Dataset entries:
----
Lemma decoded_pos os : decoded os <> 0%nat <-> Exists is_Some os.
Proof.
  unfold decoded. induction os as [|[x|] os IH]; rewrite ?Exists_cons; cbn.
  - by rewrite Exists_nil.
  - split; [|done]. intros _. left. by eexists.
  - unfold id in IH at 1. rewrite IH. split; [by right|]. intros [[? ?]|H]; done.
Qed.

Lemma decoded_lt os : (decoded os < length os)%nat <-> Exists (.= None) os.
Proof.
  induction os as [|[x|] os IH]; rewrite ?Exists_cons.
  - rewrite Exists_nil. cbn. lia.
  - unfold decoded in *. cbn. rewrite <- IH. split; [right; lia|]. intros [?|?]; [done|lia].
  - pose proof (decoded_le os). unfold decoded in *. cbn. split; [by left|lia].
Qed.

Lemma set_frame_props_ok f info os :
  renders os (Frame.samples_ f) -> Frame.is_raw f = true -> os <> [] -> is_u 32 (Z.of_nat (length os)) ->
  n_decoded_samples info = (decoded os * chans)%nat ->
  exists f', set_frame_props_ spec f info = Ok f' /\ frame_shows (os, n_dropped_packets info) f'.
Proof.
  intros Hr Hraw Hne Hu Hdec. pose proof (renders_length _ _ Hr) as Hl. unfold set_frame_props_.
  unfold Frame.num_raw_samples. rewrite Hraw. cbn [negb panic_if res_bind]. rewrite Hl, Nat.div_mul by lia.
  rewrite wrap_u_small by done. unfold Frame.set_duration.
  assert (0 < length os)%nat by (destruct os; [done|cbn; lia]).
  rewrite (proj2 (Z.eqb_neq _ _)) by lia. cbn [panic_if res_bind].
  set (flags := (if negb (n_dropped_packets info =? 0)%nat then _ else _) : Z).
  assert (forall c, frame_shows (os, n_dropped_packets info) (Frame.mk (Frame.samples_ f) flags (Z.of_nat (length os)) c)) as Hshows.
  { intros c. unfold frame_shows, Frame.is_raw. cbn [Frame.samples_ Frame.flags_ Frame.duration_].
    rewrite <- decoded_pos, <- decoded_lt. subst flags. rewrite Hdec.
    pose proof (decoded_le os).
    destruct (Nat.eqb_spec (decoded os * chans) 0); destruct (Nat.ltb_spec (decoded os * chans) (length os * chans));
      destruct (Nat.eqb_spec (n_dropped_packets info) 0); cbn [negb];
      (split; [done|]; split; [done|]; split; [done|]); split_and!; split; intros; try done; try nia. }
  case_if; [|by eexists]. unfold Frame.set_capture_timestamp.
  rewrite (proj2 (Z.ltb_ge _ _)) by lia. by eexists.
Qed.

Lemma read_frame_ok fuel f n d s :
  at_stream d s -> (packets_left d < fuel)%nat ->
  Frame.is_raw f = true -> length (Frame.samples_ f) = (n * chans)%nat -> 0 < Z.of_nat n < 2 ^ 32 ->
  exists os f' d' s', read spec beep_ beep_sample fuel f d = Ok (f', d')
    /\ play n s = (os, s') /\ frame_shows (os, skips n s) f' /\ at_stream d' s'
    /\ (packets_left d' <= packets_left d)%nat.
Proof.
  intros Hat Hfuel Hraw Hl Hn. unfold read, read_frame_, Frame.raw_samples, Frame.num_raw_samples.
  rewrite Hraw. cbn [negb panic_if res_bind]. rewrite Hl, Nat.Div0.mod_mul. cbn [Nat.eqb negb].
  destruct (read_loop_ok fuel fuel 0 n (Frame.samples_ f) info_empty d s) as
    (os & xs & info & d' & s' & E & Hplay & Hr & Hat' & Hdec & Hdp & Hleft); try done; try lia.
  { by exists 0%nat. }
  rewrite Nat.mul_0_l in E. rewrite E. cbn [res_bind]. rewrite Nat.eqb_refl. cbn [negb].
  rewrite Nat.sub_0_r in Hplay.
  pose proof (length_play n s) as Hlo. rewrite Hplay in Hlo. cbn [fst] in Hlo.
  pose proof (renders_length _ _ Hr) as Hlx.
  assert (overwrite (Frame.samples_ f) 0 xs = xs) as ->.
  { unfold overwrite. cbn [take app]. rewrite drop_ge by (rewrite Hlx, Hl; nia). apply app_nil_r. }
  destruct (set_frame_props_ok (Frame.set_samples xs f) info os) as (f' & -> & Hshow); try done.
  { intros E1. rewrite E1 in Hlo. cbn in Hlo. lia. } { unfold is_u. lia. }
  cbn [res_bind]. rewrite Nat.sub_0_r in Hdp. cbn [n_dropped_packets info_empty Nat.add] in Hdp.
  rewrite Hdp in Hshow. by exists os, f', d', s'.
Qed.
Lemma flush_ok (d : packetizer) s0 pieces acc :
  at_cut d s0 pieces acc ->
  exists d', flush composer_ d = Ok d' /\ at_cut d' s0 (pieces ++ match acc with [] => [] | _ => [acc] end) [].
Proof.
  intros (Hcfg & Hsent & Hseq & Hcase). unfold flush. destruct Hcase as [(-> & Hp & Hr)|(m & Hm & Hfill)].
  - rewrite Hp. exists d. rewrite app_nil_r. split; [done|]. split; [done|]. split; [done|]. split; [done|]. by left.
  - pose proof Hfill as (p & Hp & _ & _ & _ & Hl & _). rewrite Hp.
    destruct (end_packet_ok d acc m Hcfg Hfill) as (d5 & p5 & -> & Hp5 & Hr5 & Ec5 & Hc5 & Es5 & En5 & Ez5).
    exists d5. split; [done|]. destruct acc as [|x acc']; [cbn in Hl; nia|]. set (acc := x :: acc') in *.
    split; [|split; [|split]].
    + unfold configured. rewrite Es5. cbn [advance seq_identity]. by destruct Hcfg as (_ & _ & ?).
    + rewrite Ec5. apply sent_app; [done|]. by rewrite <- Hseq.
    + rewrite Es5, Hseq. unfold advance_all. by rewrite fold_left_app.
    + by left.
Qed.

(** ** Sessions *)

(** A frame of samples that were captured at a time (zero when it is not known) is written, or
    the packet that is being filled is sent as it is. *)
Inductive operation : Type :=
| Write (samples : list Frame.sample_t) (capture : Z)
| Flush.
(** * BackPropagation.py: the early-stopping controller of [test_mlp]

    A shallow embedding of the control logic of [src/BackPropagation.py]:
    the dataset truncation of [load_data], the label checks of
    [LogisticRegression.errors] and the training loop of [test_mlp] with its
    patience window and best-model bookkeeping.

    Python integers are [Z]; [//] and [%] are [Z.div] and [Z.modulo] (both
    round towards minus infinity, as Python does) guarded by the
    [ZeroDivisionError] Python raises on a zero divisor.  Floating-point
    values are kept abstract behind the interface [FloatOps]; the compiled
    Theano functions are parameters of the development, and a call of one
    is taken to return; building the model and compiling the functions may
    raise. *)

From Stdlib Require Import ZArith List Bool String Ascii Lia QArith.
Import ListNotations.
Local Open Scope Z_scope.

Set Implicit Arguments.

(** ** Python-level helpers *)

Inductive exn : Type :=
| ZeroDivisionError
| TypeError
| NotImplementedError
| OtherException (name : string).

(** Result of running a piece of Python code: a value or a raised exception. *)
Inductive outcome (A : Type) : Type :=
| Return (a : A)
| Raise (e : exn).

Arguments Return {A} a.
Arguments Raise {A} e.

Definition bind {A B : Type} (m : outcome A) (k : A -> outcome B) : outcome B :=
  match m with
  | Return a => k a
  | Raise e => Raise e
  end.

Notation "x <- m ;; k" := (bind m (fun x => k))
  (at level 61, m at next level, right associativity).

(** [a // b] *)
Definition py_floordiv (a b : Z) : outcome Z :=
  if b =? 0 then Raise ZeroDivisionError else Return (a / b).

(** [a % b] *)
Definition py_mod (a b : Z) : outcome Z :=
  if b =? 0 then Raise ZeroDivisionError else Return (a mod b).

(** [range(n)]: empty when [n <= 0]. *)
Definition py_range (n : Z) : list Z :=
  map Z.of_nat (seq 0 (Z.to_nat n)).

(** [l[0:num_ex]]: a negative bound counts from the end of the list. *)
Definition slice_to {A : Type} (num_ex : Z) (l : list A) : list A :=
  if 0 <=? num_ex then firstn (Z.to_nat num_ex) l
  else firstn (List.length l - Z.to_nat (- num_ex)) l.
(** * OAuth login and token issuance of the auth-express backend

    A shallow embedding of the authentication controller
    (controller/auth: [oauthCallback], [oAuthMobile], [loginWithToken]),
    of its OAuth helper service (controller/auth/service.ts) and of the
    user schema (model/user.ts), followed by the properties of the
    natural-language specification that concern them.

    Conventions.
    - A JavaScript string is the Rocq string of its UTF-8 bytes.  Its
      length is counted in UTF-16 code units and trimming strips the white
      space of ECMAScript, as the code's do.  [toLowerCase] maps the letters
      A to Z only: it is [String.prototype.toLowerCase] on strings of 7-bit
      characters ([isAscii]), and a property that rests on the case mapping
      of an address assumes such an address.  An optional value
      ([undefined], a missing field) is [None]; truthiness of an optional
      string is [truthy].
    - The user collection is a list of documents in insertion order: the
      schema declares no unique index on [googleId], so duplicates matter.
    - Everything outside the repository (the provider's HTTP endpoints, the
      signature check of google-auth-library, the validator package, the
      clock) is a field of the [World] record or an argument.
    - A handler is a computation in a small state-and-exception monad over
      the collection, closed by the [try]/[catch] of the source. *)

From Stdlib Require Import String Ascii List ZArith Bool Arith Lia.
Import ListNotations.
Open Scope string_scope.

(** ** JavaScript strings *)

Module Js.

Definition lowerChar (c : ascii) : ascii :=
  let n := nat_of_ascii c in
  if ((65 <=? n) && (n <=? 90))%nat then ascii_of_nat (n + 32) else c.

(** A string of 7-bit characters. *)
Fixpoint isAscii (s : string) : bool :=
  match s with
  | EmptyString => true
  | String c r => (nat_of_ascii c <? 128)%nat && isAscii r
  end.
(** * Skill registry aggregator and approximate-match search cache

    A shallow embedding of package [skills]: the fan-out aggregator
    ([RegistryManager.SearchAll], [sortByScoreDesc]) and the trigram search
    cache ([SearchCache], [buildTrigrams], [jaccardSimilarity]); of the
    Codex CLI provider of package [providers] ([buildPrompt],
    [parseJSONLEvents], [Chat]); and of [Truncate] of package [utils].

    Conventions.
    - A Go [string] is a sequence of bytes; it is a Rocq [string], whose
      characters are 8-bit [ascii] codes.  [len(s)] is [String.length s].
    - [uint32] values are [Z] with the wrap-around written out ([u32]).
    - A [float64] score is a value of [float64] below: NaN, an infinity
      or a number; the code only compares scores.  A [float64] similarity
      is an exact rational [Q]: it is the quotient of two lengths (never
      NaN or infinite), compared with 0.7 or with another such quotient;
      rounding is monotone, and for the lengths of queries the quotients
      that differ stay apart after rounding, so the comparisons of the
      rounded values are those of the exact ones.
    - [time.Time] and [time.Duration] are [Z] (nanoseconds).
    - A Go slice of results is a reference into a store of backing arrays
      ([heap]), so that aliasing between caller and cache can be stated.
    - The order in which Go ranges over a map is unspecified: the scan of
      [Get] takes that order as an argument. *)

From Stdlib Require Import ZArith QArith Lia Ascii String.
From stdpp Require Import gmap strings list sorting.
(** C9, as the program has it: with two present values or more the trend
    block leaves the labels and the values of the series as they were,
    and adds a line over the original labels plus one projected label
    whose values are those of the fitted line followed by the one
    projected value; the individual trace still shows the series, and the
    reference line still ends at its last label. *)
Theorem trend_projection_keeps_series
    (student_data : gmap string pyval)
    (df : option (gmap string (list pyval))) :
  let st := collect_gpas student_data in
  let n := length (gpas st) in
  let before := add_class_average df (add_personal st) in
  (2 <= n)%nat ->
  semesters (add_trend before) = semesters st /\
  gpas (add_trend before) = gpas st /\
  exists (trend point : trace) (next : num) (fig : gpa_figure),
    data (add_trend before) = data before ++ [trend; point] /\
    xs trend = semesters st ++ [prediction_label (n + 1)] /\
    ys trend
    = List.map Fin
        (List.map (polyval (polyfit1 (arange n) (gpas st))) (arange n))
      ++ [next] /\
    length (ys trend) = (n + 1)%nat /\
    xs point = [prediction_label (n + 1)] /\
    ys point = [next] /\
    In {| name := "个人绩点"; xs := semesters st; ys := List.map Fin (gpas st) |}
       (data (add_trend before)) /\
    create_gpa_chart student_data df = Ok fig /\
    fig_data fig = data (add_trend before) /\
    line_x1 fig = List.last (semesters st) (line_x0 fig).
Proof.
  intros st n before Hn.
  assert (Eg : gpas before = gpas st)
    by (subst before; rewrite (proj2 (add_class_average_series _ _));
        reflexivity).
  assert (Es : semesters before = semesters st)
    by (subst before; rewrite (proj1 (add_class_average_series _ _));
        reflexivity).
  split; [rewrite (proj1 (add_trend_series _)); exact Es |].
  split; [rewrite (proj2 (add_trend_series _)); exact Eg |].
  destruct (create_gpa_chart_returns student_data df) as [first Efig].
  assert (Est : gpa_chart_state student_data df = add_trend before).
  { unfold gpa_chart_state. rewrite enough_values_no_fallback by exact Hn.
    reflexivity. }
  rewrite Est in Efig.
  pose proof (add_trend_data before) as Hdata.
  rewrite Eg, Es in Hdata. specialize (Hdata Hn). cbv zeta in Hdata.
  fold n in Hdata.
  eexists _, _, _, _. split; [exact Hdata |].
  cbn [xs ys fig_data line_x0 line_x1].
  repeat split; try reflexivity.
  - rewrite length_app, !length_map, length_arange. reflexivity.
  - rewrite Hdata. apply in_or_app. left. apply personal_trace_charted.
  - exact Efig.
  - cbn. reflexivity.
  - cbn. rewrite (proj1 (add_trend_series _)), Es. reflexivity.
Qed.

End GpaChart.

(** *** The chart on the worked examples *)

Lemma trend_projection_is_least_squares_fit_witness :
  (2 <= length (gpas (with_fallback
                        (@collect_gpas decimal_text sample_student))))%nat /\
  exists (next : Q) (fig : gpa_figure),
    @create_gpa_chart decimal_text sample_student None = Ok fig /\
    In {| name := "预测绩点"; xs := ["第4学期(预测)"]; ys := [Fin next] |}
       (fig_data fig) /\
    (next == 19 / 6)%Q.
Proof.
  assert (Hn : (2 <= length (gpas (with_fallback
                                     (@collect_gpas decimal_text
                                        sample_student))))%nat)
    by (vm_compute; lia).
  split; [exact Hn |].
  destruct (@trend_projection_is_least_squares_fit decimal_text
              sample_student None Hn)
    as (next & fitted & fig & Efig & Edata & _ & Hall).
  exists next, fig. split; [exact Efig |]. split.
  - rewrite Edata. apply in_or_app. right. right. left. reflexivity.
  - destruct (Hall _ (polyfit1_least_squares _ Hn)) as [Enext _].
    rewrite Enext. vm_compute. reflexivity.
Defined.

(** The series 3.2, 3.5, 3.1 is continued by 19/6, about 3.17: the fitted
    line falls by 0.05 per period from 199/60. *)
Example sample_series_projection :
  (fst (polyfit1 (arange 3) [3.2; 3.5; 3.1]) == - (1 / 20))%Q /\
  (snd (polyfit1 (arange 3) [3.2; 3.5; 3.1]) == 199 / 60)%Q /\
  (polyval (polyfit1 (arange 3) [3.2; 3.5; 3.1]) 3 == 19 / 6)%Q /\
  exists p, clamp_gpa (Fin (polyval (polyfit1 (arange 3) [3.2; 3.5; 3.1]%Q) 3))
            = Fin p /\ (p == 19 / 6)%Q.
Proof.
  split; [| split; [| split]].
  - vm_compute. reflexivity.
  - vm_compute. reflexivity.
  - vm_compute. reflexivity.
  - eexists. split; [vm_compute; reflexivity | vm_compute; reflexivity].
Qed.

(** A record without grade points is charted with the sample series, and
    the projection is the same 19/6. *)
Example empty_record_chart :
  exists (fig : gpa_figure) (p : Q),
    @create_gpa_chart decimal_text ∅ None = Ok fig /\
    fig_data fig !! 0%nat
    = Some {| name := "个人绩点";
              xs := ["第一学期"; "第二学期"; "第三学期"];
              ys := [Fin 3.2; Fin 3.5; Fin 3.1] |} /\
    fig_data fig !! 2%nat
    = Some {| name := "预测绩点"; xs := ["第4学期(预测)"]; ys := [Fin p] |} /\
    (p == 19 / 6)%Q.
Proof.
  eexists _, _. split; [vm_compute; reflexivity |].
  split; [reflexivity |]. split; [reflexivity |].
  vm_compute. reflexivity.
Qed.

Lemma trend_projection_keeps_series_witness :
  (2 <= length (gpas (@collect_gpas decimal_text sample_student)))%nat /\
  semesters (add_trend (add_personal (@collect_gpas decimal_text sample_student)))
  = ["第一学期"; "第二学期"; "第三学期"] /\
  gpas (add_trend (add_personal (@collect_gpas decimal_text sample_student)))
  = [3.2; 3.5; 3.1]%Q.
Proof.
  assert (Hn : (2 <= length (gpas (@collect_gpas decimal_text sample_student)))%nat)
    by (vm_compute; lia).
  split; [exact Hn |].
  destruct (@trend_projection_keeps_series decimal_text sample_student None Hn)
    as (Es & Eg & _).
  cbn [add_class_average] in Es, Eg. rewrite Es, Eg.
  split; vm_compute; reflexivity.
Defined.

(** C9, as stated, fails: the line that the trend block adds does not carry
    the values of the series.  For 3.2, 3.5, 3.1 it starts at 199/60, about
    3.32, where the series starts at 3.2. *)
Lemma trend_line_is_not_the_series :
  exists (fig : gpa_figure) (t : trace) (q : Q) (rest : list num),
    @create_gpa_chart decimal_text sample_student None = Ok fig /\
    gpas (@collect_gpas decimal_text sample_student) = [3.2; 3.5; 3.1]%Q /\
    fig_data fig !! 1%nat = Some t /\
    name t = "趋势预测" /\
    ys t = Fin q :: rest /\
    (q == 199 / 60)%Q /\ ~ (q == 3.2)%Q.
Proof.
  eexists _, _, _, _.
  split; [vm_compute; reflexivity |].
  split; [vm_compute; reflexivity |].
  split; [reflexivity |].
  split; [reflexivity |].
  split; [reflexivity |].
  split; [vm_compute; reflexivity |].
  vm_compute. discriminate.
Qed.

(** C3 on a record whose two present values do not convert: no value is
    collected, yet the sample series is not substituted, since the labels
    were counted; the chart shows two labels without values and no trend. *)
Theorem unconverted_values_block_the_fallback :
  gpas (@collect_gpas decimal_text ungraded_student) = [] /\
  use_default (@collect_gpas decimal_text ungraded_student) = false /\
  @create_gpa_chart decimal_text ungraded_student None
  = Ok {| fig_data := [ {| name := "个人绩点";
                           xs := ["第一学期"; "第二学期"];
                           ys := [] |} ];
          line_x0 := "第一学期";
          line_x1 := "第二学期" |}.
Proof.
  repeat split; vm_compute; reflexivity.
Qed.

(** ** The record aggregator *)

Section Aggregator.
Context `{TextNumbers}.
Local Open Scope Q_scope.

Lemma series_mean_none (s : list num) :
  finite_values s = [] -> series_mean s = NaN.
Proof. intros E. unfold series_mean. rewrite E. reflexivity. Qed.

Lemma series_mean_some (s : list num) :
  finite_values s <> [] ->
  exists m, series_mean s = Fin m /\
            m * Qlen (finite_values s) == Qsum (finite_values s).
Proof.
  intros Hne. unfold series_mean.
  destruct (finite_values s) as [| q qs] eqn:E; [contradiction |].
  eexists. split; [reflexivity |].
  assert (Hpos : 0 < Qlen (q :: qs)) by (apply Qlen_pos; cbn; lia).
  field. lra.
Qed.

End Aggregator.

(** C4, as stated, fails: over a column with no numeric entry the mean is
    NaN, not 0. *)
Lemma mean_of_unconvertible_column_is_nan :
  finite_values (List.map (@to_numeric decimal_text)
                   [VStr "优"; VStr "良"; VNone]) = [] /\
  @class_mean_or decimal_text remarks_cohort "德育" (Fin 0) = NaN /\
  @class_mean_or decimal_text remarks_cohort "德育" (Fin 0) <> Fin 0 /\
  hd (Fin 0) (@class_avg decimal_text remarks_cohort) = NaN.
Proof.
  repeat split; try (vm_compute; reflexivity).
  vm_compute. discriminate.
Qed.

(** ** The help status and the cohort statistics *)

Section HelpStatus.

(** The card says "no help needed" exactly for an absent field, [None],
    the [np.nan] object, and the text "无". *)
Lemma help_needed_false_iff (student_data : gmap string pyval) :
  help_needed (display_help_status student_data) = false <->
  student_data !! help_field = None \/
  student_data !! help_field = Some VNone \/
  student_data !! help_field = Some np_nan \/
  student_data !! help_field = Some (VStr "无").
Proof.
  unfold display_help_status, get. cbn [help_needed].
  destruct (student_data !! help_field) as [v |].
  - destruct v as [| [|] | q | s]; cbn.
    + split; [intros _; right; left; reflexivity | reflexivity].
    + split; [intros _; right; right; left; reflexivity | reflexivity].
    + split; [discriminate |].
      intros [E | [E | [E | E]]]; discriminate E.
    + split; [discriminate |].
      intros [E | [E | [E | E]]]; discriminate E.
    + rewrite orb_false_r. rewrite negb_false_iff, String.eqb_eq.
      split.
      * intros ->. right; right; right. reflexivity.
      * intros [E | [E | [E | E]]]; try discriminate E.
        injection E as ->. reflexivity.
  - cbn. split; [intros _; left; reflexivity | reflexivity].
Qed.

(** Every text other than "无" is classified as needing help. *)
Lemma help_needed_text (student_data : gmap string pyval) (s : string) :
  student_data !! help_field = Some (VStr s) -> s <> "无" ->
  help_needed (display_help_status student_data) = true.
Proof.
  intros E Hne. apply not_false_iff_true. intros Hf.
  apply help_needed_false_iff in Hf. rewrite E in Hf.
  destruct Hf as [Hf | [Hf | [Hf | Hf]]]; try discriminate Hf.
  injection Hf as ->. contradiction.
Qed.

(** C10: a record whose field is the empty text is classified as needing
    help. *)
Theorem empty_text_needs_help (student_data : gmap string pyval) :
  help_needed (display_help_status (<[help_field := VStr ""]> student_data))
  = true.
Proof.
  unfold display_help_status, get. cbn [help_needed].
  rewrite lookup_insert_eq. reflexivity.
Qed.

(** C5 at a NaN that is not the [np.nan] object, such as [float('nan')]
    or a value read from a float64 column: it is missing, the cohort
    count does not count it, and the card classifies it as needing
    help. *)
Theorem other_nan_is_classified_as_needing_help :
  pd_isna (VNaN false) = true /\
  help_needed (display_help_status (<[help_field := VNaN false]> ∅)) = true /\
  help_needed (display_help_status (<[help_field := np_nan]> ∅)) = false /\
  help_needed (display_help_status (<[help_field := VStr "无"]> ∅)) = false /\
  help_needed (display_help_status ∅) = false /\
  help_needed_count (<[help_field := [VNaN false]]> ∅) = Ok 0%nat.
Proof.
  repeat split; vm_compute; reflexivity.
Qed.

(** The cohort count: present and not the text "无". *)
Lemma help_needed_count_spec (df : gmap string (list pyval))
    (col : list pyval) :
  df !! help_field = Some col ->
  help_needed_count df
  = Ok (length (List.filter
                  (fun v => pd_notna v && negb (py_eq v (VStr "无"))) col)).
Proof.
  intros E. unfold help_needed_count, df_getitem. rewrite E. reflexivity.
Qed.

Lemma help_needed_count_absent (df : gmap string (list pyval)) :
  df !! help_field = None ->
  help_needed_count df = Raise (KeyError help_field).
Proof.
  intros E. unfold help_needed_count, df_getitem. rewrite E. reflexivity.
Qed.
----
Exercise requirements:
Each line from the start of the records through the line holding "- rewrite Exists_nil. cbn. lia." must be returned exactly; nothing else belongs in the answer.

Solution to this exercise:
Lemma decoded_pos os : decoded os <> 0%nat <-> Exists is_Some os.
Proof.
  unfold decoded. induction os as [|[x|] os IH]; rewrite ?Exists_cons; cbn.
  - by rewrite Exists_nil.
  - split; [|done]. intros _. left. by eexists.
  - unfold id in IH at 1. rewrite IH. split; [by right|]. intros [[? ?]|H]; done.
Qed.

Lemma decoded_lt os : (decoded os < length os)%nat <-> Exists (.= None) os.
Proof.
  induction os as [|[x|] os IH]; rewrite ?Exists_cons.
  - rewrite Exists_nil. cbn. lia.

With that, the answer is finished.